Port PackedSequences functions to C++ (#11224)
Summary:
zdevito
Pull Request resolved: https://github.com/pytorch/pytorch/pull/11224
Differential Revision: D9652703
Pulled By: apaszke
fbshipit-source-id: 558e39457e590cad07516e5bb2ecb12789564950
diff --git a/aten/src/ATen/native/PackedSequence.cpp b/aten/src/ATen/native/PackedSequence.cpp
new file mode 100644
index 0000000..9e66095
--- /dev/null
+++ b/aten/src/ATen/native/PackedSequence.cpp
@@ -0,0 +1,166 @@
+#include "ATen/ATen.h"
+#include "ATen/NativeFunctions.h"
+
+namespace at { namespace native {
+
+void checkLongTensor(const Tensor& tensor) {
+ auto & t = tensor.type();
+ AT_CHECK(tensor.dim() == 1 && t.device_type() == at::kCPU && t.scalarType() == at::kLong,
+ "'lengths' argument should be a 1D CPU int64 tensor");
+}
+
+std::tuple<Tensor, Tensor> _pack_padded_sequence(const Tensor& _input, const Tensor& _lengths, bool batch_first) {
+ auto input = batch_first ? _input.transpose(0, 1) : _input;
+ auto lengths_t = _lengths.contiguous();
+ checkLongTensor(lengths_t);
+
+ int64_t batch_size = input.size(1);
+ int64_t * lengths = lengths_t.data<int64_t>();
+ AT_CHECK(lengths_t.size(0) == batch_size,
+ "Expected `len(lengths)` to be equal to batch_size, but got ", lengths_t.size(0),
+ " (batch_size=", batch_size, ")");
+ AT_CHECK(lengths[batch_size - 1] > 0,
+ "Length of all samples has to be greater than 0, but found an element "

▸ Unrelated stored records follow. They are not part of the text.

(** ** The initial renumbering *)
Lemma fill_hypot_ok n i f m :
  0 <= i -> i + Z.of_nat n <= zlen m ->
  exists m', fill_hypot n i f m = Some m' /\ zlen m' = zlen m /\
    forall y, znth m' y = if decide (i <= y < i + Z.of_nat n) then Some (f y) else znth m y.
Proof.
  revert i m. induction n as [|n IH]; intros i m Hi Hn; cbn [fill_hypot].
  - exists m. split_and!; [done..|]. intros y. by rewrite decide_False by lia.
  - rewrite array_set_spec by lia. cbn [mbind option_bind].
    destruct (IH (i + 1) (zupd m i (f i))) as (m' & Hm' & Hl & Hv); [lia | rewrite zlen_zupd; lia |].
    exists m'. split_and!; [done | by rewrite Hl, zlen_zupd |]. intros y. rewrite Hv. destruct (decide (y = i)) as [->|Hne].
    + rewrite decide_False by lia. rewrite decide_True by lia. apply znth_zupd_eq. lia.
    + rewrite znth_zupd_ne by done. destruct (decide (i + 1 <= y < i + 1 + Z.of_nat n)); [rewrite decide_True by lia | rewrite decide_False by lia]; done.
Qed.

Lemma init_remap_ok b m :
  dedup_btf b -> zlen m = type_cnt b ->
  exists m', init_remap b m = Some m' /\ zlen m' = zlen m /\
    forall y, 0 <= y < start_id b -> znth m' y = Some y.
Proof.
  intros Hb Hl. pose proof (db_start Hb) as [Hs Hn]. unfold init_remap, type_cnt in *. rewrite array_set_spec by lia. cbn [mbind option_bind].
  destruct (fill_hypot_ok (Z.to_nat (start_id b - 1)) 1 (fun id => id) (zupd m 0 0)) as (m1 & H1 & L1 & V1); [lia | rewrite zlen_zupd; lia |].
  rewrite H1. cbn [mbind option_bind]. rewrite zlen_zupd in L1.
  destruct (fill_hypot_ok (Z.to_nat (nr_types b)) (start_id b) (fun _ => BTF_UNPROCESSED_ID) m1) as (m2 & H2 & L2 & V2); [lia | lia |].
  exists m2. split_and!; [done | lia |]. intros y Hy. rewrite V2, decide_False by lia. rewrite V1.
  destruct (decide (1 <= y < 1 + Z.of_nat (Z.to_nat (start_id b - 1)))); [done |]. assert (y = 0) as -> by lia.
  apply znth_zupd_eq. lia.
Qed.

+ "in 'lengths' that is <= 0");
+
+ std::vector<at::Tensor> steps;
+ steps.reserve(batch_size);
+ at::Tensor batch_sizes_t = at::empty(lengths[0], _lengths.options());
+ int64_t * batch_sizes = batch_sizes_t.data<int64_t>();
+
+ std::vector<int64_t> step_shape; // == [-1, *input.shape[2:]]
+ {
+ auto input_sizes = input.sizes();
+ step_shape.reserve(input_sizes.size());
+ auto s_input_sizes = input_sizes.slice(2);
+ step_shape.push_back(-1);
+ step_shape.insert(step_shape.end(), s_input_sizes.begin(), s_input_sizes.end());
+ }
+
+ // To understand what's going on in this loop imagine that the input is a padded 2D
+ // array that looks like this (x = valid entry, . = padding)
+ //
+ // 1 1 1 1 1
+ // 2 2 2 . .
+ // 2 2 2 . .
+ // 4 . . . .
+ // 4 . . . .
+ //
+ // Where the vertical dimension corresponds to time, and horizontal dim to batch.
+ // In this example, the lengths array will be equal to [5, 3, 3, 1, 1], and we will
+ // iterate over them in reverse order (from the rightmost column to the left).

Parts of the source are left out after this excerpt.